**What the exercise asks:**
Please copy out each line of the entries in which "join" appears.

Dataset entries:

┏━━

(** * xox: the PDF pattern extraction script [scripts/parse_pdf_patterns.py]

    A shallow embedding of the pure normalisers ([name_to_id], [clean_name],
    [normalize_pattern]), of the page driver ([process_page], [do_parse]) and
    of the catalog merger ([do_merge]), with the properties the design
    document states about them. *)

From Stdlib Require Import NArith ZArith Ascii String DecimalString List Permutation Lia.
From Stdlib Require Sorted.
From stdpp Require Import base option list gmap.

Open Scope N_scope.

(** ** Python strings

    A Python [str] is a sequence of Unicode code points.  Literals of the
    source are ASCII and are written [py "..."]. *)

Definition char := N.
Definition str := list char.

Definition py (s : string) : str := map N_of_ascii (list_ascii_of_string s).

Definition HYPHEN : char := Eval vm_compute in N_of_ascii "-".
Definition COLON : char := Eval vm_compute in N_of_ascii ":".
Definition SPACE : char := Eval vm_compute in N_of_ascii " ".
Definition ZERO : char := Eval vm_compute in N_of_ascii "0".
Definition ONE : char := Eval vm_compute in N_of_ascii "1".

Definition in_range (lo hi c : char) : bool := (lo <=? c) && (c <=? hi).

(** The regular-expression class [a-z0-9\-]. *)
Definition is_slug_char (c : char) : bool :=
  in_range 97 122 c || in_range 48 57 c || (c =? HYPHEN).

(** The class [\s] of a [str] pattern, which is also the set [str.strip()]
    removes: the code points Python calls whitespace. *)
Definition is_space (c : char) : bool :=
  in_range 9 13 c || in_range 28 32 c || (c =? 133) || (c =? 160)
  || (c =? 5760) || in_range 8192 8202 c || (c =? 8232) || (c =? 8233)
  || (c =? 8239) || (c =? 8287) || (c =? 12288).

(** [str.lower] and [str.capitalize] follow the Unicode case tables, which are
    not reproduced here: the embedding is parametric in them.  [ascii_case]
    is the instance that agrees with Python on ASCII text. *)
Class CaseMapping := {
  str_lower : str -> str;
  str_capitalize : str -> str
}.

Definition ascii_lower_char (c : char) : char :=
  if in_range 65 90 c then c + 32 else c.
Definition ascii_upper_char (c : char) : char :=
  if in_range 97 122 c then c - 32 else c.

Definition ascii_case : CaseMapping := {|
  str_lower := map ascii_lower_char;
  str_capitalize := fun s =>
    match s with
    | [] => []
    | c :: r => ascii_upper_char c :: map ascii_lower_char r
    end
|}.

(** [s.strip(c)] for a one-character argument. *)
Fixpoint lstrip_char (c : char) (s : str) : str :=
  match s with
  | [] => []
  | x :: r => if x =? c then lstrip_char c r else s
  end.
Definition rstrip_char (c : char) (s : str) : str :=
  rev (lstrip_char c (rev s)).
Definition strip_char (c : char) (s : str) : str :=
  rstrip_char c (lstrip_char c s).

(** [s.strip()]. *)
Fixpoint lstrip_space (s : str) : str :=
  match s with
  | [] => []
  | x :: r => if is_space x then lstrip_space r else s
  end.
Definition strip_space (s : str) : str :=
  rev (lstrip_space (rev (lstrip_space s))).

(** [s.split(sep)] for a one-character separator: never empty, [""] splits
    into [[""]]. *)
Fixpoint split_char (sep : char) (s : str) : list str :=
  match s with
  | [] => [[]]
  | x :: r =>
      if x =? sep then [] :: split_char sep r
      else match split_char sep r with
           | [] => [[x]]
           | w :: ws => (x :: w) :: ws
           end
  end.

(** [sep.join(parts)]. *)
Fixpoint join (sep : str) (parts : list str) : str :=
  match parts with
  | [] => []
  | [w] => w
  | w :: ws => w ++ sep ++ join sep ws
  end.

(** [needle in s] on strings. *)
Fixpoint starts_with (p s : str) : bool :=
  match p, s with
  | [], _ => true
  | _ :: _, [] => false
  | a :: p', b :: s' => (a =? b) && starts_with p' s'
  end.
Fixpoint contains (needle s : str) : bool :=
  starts_with needle s ||
  match s with
  | [] => false
  | _ :: r => contains needle r
  end.

(** ** The regular-expression substitutions of the normalisers *)

(** [re.sub(r":\s*", rep, s)]: each colon, together with the whitespace that
    follows it, is replaced by [rep].  [skipping] is true while the scan still
    is inside the whitespace of a match. *)
Fixpoint sub_colon_from (rep : char) (skipping : bool) (s : str) : str :=
  match s with
  | [] => []
  | c :: r =>
      if skipping && is_space c then sub_colon_from rep true r
      else if c =? COLON then rep :: sub_colon_from rep true r
      else c :: sub_colon_from rep false r
  end.
Definition sub_colon (rep : char) (s : str) : str := sub_colon_from rep false s.

(** [re.sub(r"[^a-z0-9\-]", "-", s)]. *)
Definition sub_non_slug (s : str) : str :=
  map (fun c => if is_slug_char c then c else HYPHEN) s.

(** [re.sub(r"-+", "-", s)]; [prev] is true right after a hyphen. *)
Fixpoint collapse_hyphens_from (prev : bool) (s : str) : str :=
  match s with
  | [] => []
  | c :: r =>
      if c =? HYPHEN
      then (if prev then collapse_hyphens_from true r
            else HYPHEN :: collapse_hyphens_from true r)
      else c :: collapse_hyphens_from false r
  end.
Definition collapse_hyphens (s : str) : str := collapse_hyphens_from false s.

(** [re.sub(r"\s+", " ", s)]. *)
Fixpoint collapse_spaces_from (prev : bool) (s : str) : str :=
  match s with
  | [] => []
  | c :: r =>
      if is_space c
      then (if prev then collapse_spaces_from true r
            else SPACE :: collapse_spaces_from true r)
      else c :: collapse_spaces_from false r
  end.
Definition collapse_spaces (s : str) : str := collapse_spaces_from false s.

(** ** [name_to_id] and [clean_name] *)

Section Names.
Context {CM : CaseMapping}.

Definition name_to_id (name : str) : str :=
  let s := str_lower name in
  let s := sub_colon HYPHEN s in
  let s := sub_non_slug s in
  let s := collapse_hyphens s in
  strip_char HYPHEN s.

Definition clean_name (name : str) : str :=
  let s := sub_colon SPACE name in
  let s := strip_space (collapse_spaces s) in
  let parts := split_char SPACE s in
  let titled :=
    map (fun part => join [HYPHEN] (map str_capitalize (split_char HYPHEN part)))
        parts in
  join [SPACE] titled.
End Names.

(** ** Python dictionaries

    A [dict] keeps its keys in insertion order; assigning to a key that is
    present replaces the value in place. *)

Fixpoint str_eqb (a b : str) : bool :=
  match a, b with
  | [], [] => true
  | x :: a', y :: b' => (x =? y) && str_eqb a' b'
  | _, _ => false
  end.

Definition dict (V : Type) := list (str * V).

Section Dict.
Context {V : Type}.

(** [d.get(k)] *)
Fixpoint dict_get (k : str) (d : dict V) : option V :=
  match d with
  | [] => None
  | (k', v) :: r => if str_eqb k k' then Some v else dict_get k r
  end.

(** [k in d] *)
Definition dict_mem (k : str) (d : dict V) : bool :=
  match dict_get k d with Some _ => true | None => false end.

(** [d[k] = v] *)
Fixpoint dict_set (k : str) (v : V) (d : dict V) : dict V :=
  match d with
  | [] => [(k, v)]
  | (k', v') :: r =>
      if str_eqb k k' then (k', v) :: r else (k', v') :: dict_set k v r
  end.

Definition dict_keys (d : dict V) : list str := map fst d.
Definition dict_values (d : dict V) : list V := map snd d.

(** [d.update(other)] *)
Definition dict_update (d other : dict V) : dict V :=
  fold_left (fun acc kv => dict_set (fst kv) (snd kv) acc) other d.
End Dict.

(** ** Sorting

    [sorted(l, key=...)] is stable; strings compare by code point. *)

Fixpoint str_ltb (a b : str) : bool :=
  match a, b with
  | _, [] => false
  | [], _ :: _ => true
  | x :: a', y :: b' => (x <? y) || ((x =? y) && str_ltb a' b')
  end.

Section Sorted.
Context {A : Type} (key : A -> str).

Fixpoint insert_sorted (x : A) (l : list A) : list A :=
  match l with
  | [] => [x]
  | y :: r => if str_ltb (key y) (key x) then y :: insert_sorted x r else x :: l
  end.

Definition py_sorted (l : list A) : list A := foldr insert_sorted [] l.
End Sorted.

(** ** Records of the pipeline *)

(** The structured answer of the recognition service. *)
Record InstrumentPattern := {
  instrument_id : str;
  hits : str
}.

Record DrumPattern := {
  dp_name : str;
  dp_grid_width : Z;
  instruments : list InstrumentPattern
}.

(** The raw dictionary [normalize_pattern] receives; it reads every key with
    [raw.get], so each of them may be missing. *)
Record RawPattern := {
  raw_name : option str;
  raw_grid_width : option Z;
  raw_steps : option (dict str)
}.

(** The dictionary [normalize_pattern] returns: keys ["id"], ["name"] and
    ["steps"]. *)
Record Pattern := {
  pattern_id : str;
  display_name : str;
  steps : dict str
}.

Definition ALL_TRACK_IDS : list str := Eval vm_compute in
  map py ["ac"; "bd"; "sd"; "ch"; "oh"; "cy"; "ht"; "mt"; "lt"; "rs"; "cp"; "cb"]%string.

Definition INSTRUMENT_MAP : dict str := Eval vm_compute in
  map (fun kv => (py (fst kv), py (snd kv)))
    [("AC", "ac"); ("CY", "cy"); ("CH", "ch"); ("OH", "oh");
     ("HT", "ht"); ("MT", "mt"); ("SD", "sd"); ("RS", "rs");
     ("LT", "lt"); ("CPS", "cp"); ("CB", "cb"); ("BD", "bd")]%string.

(** ["0" * 16] *)
Definition ZEROS16 : str := Eval vm_compute in repeat ZERO 16.

(** What the script prints, one constructor per [print] call. *)
Inductive Msg :=
| MsgInvalidSteps (pdf_key name step_str : str)
| MsgAlreadyDone (page_num : nat)
| MsgRendering (page_num : nat)
| MsgSending (page_num : nat)
| MsgPageError (page_num : nat) (text : str)
| MsgPagePatterns (page_num count skipped : nat) (names : list str)
| MsgPdfNotFound
| MsgParseDone (total_patterns start end_ : nat)
| MsgNoOutputDir
| MsgNoPageFiles
| MsgFound (unique page_files : nat)
| MsgDryRun
| MsgWouldAdd (n : nat)
| MsgWouldUpdate (n : nat)
| MsgNew (ids : list str)
| MsgUpdated (ids : list str)
| MsgWrote (n : nat)
| MsgAdded (n : nat)
| MsgUpdatedCount (n : nat)
| MsgKept (n : nat).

┗━━

**Your response:**
(** [sep.join(parts)]. *)
Fixpoint join (sep : str) (parts : list str) : str :=
  | w :: ws => w ++ sep ++ join sep ws
    map (fun part => join [HYPHEN] (map str_capitalize (split_char HYPHEN part)))
  join [SPACE] titled.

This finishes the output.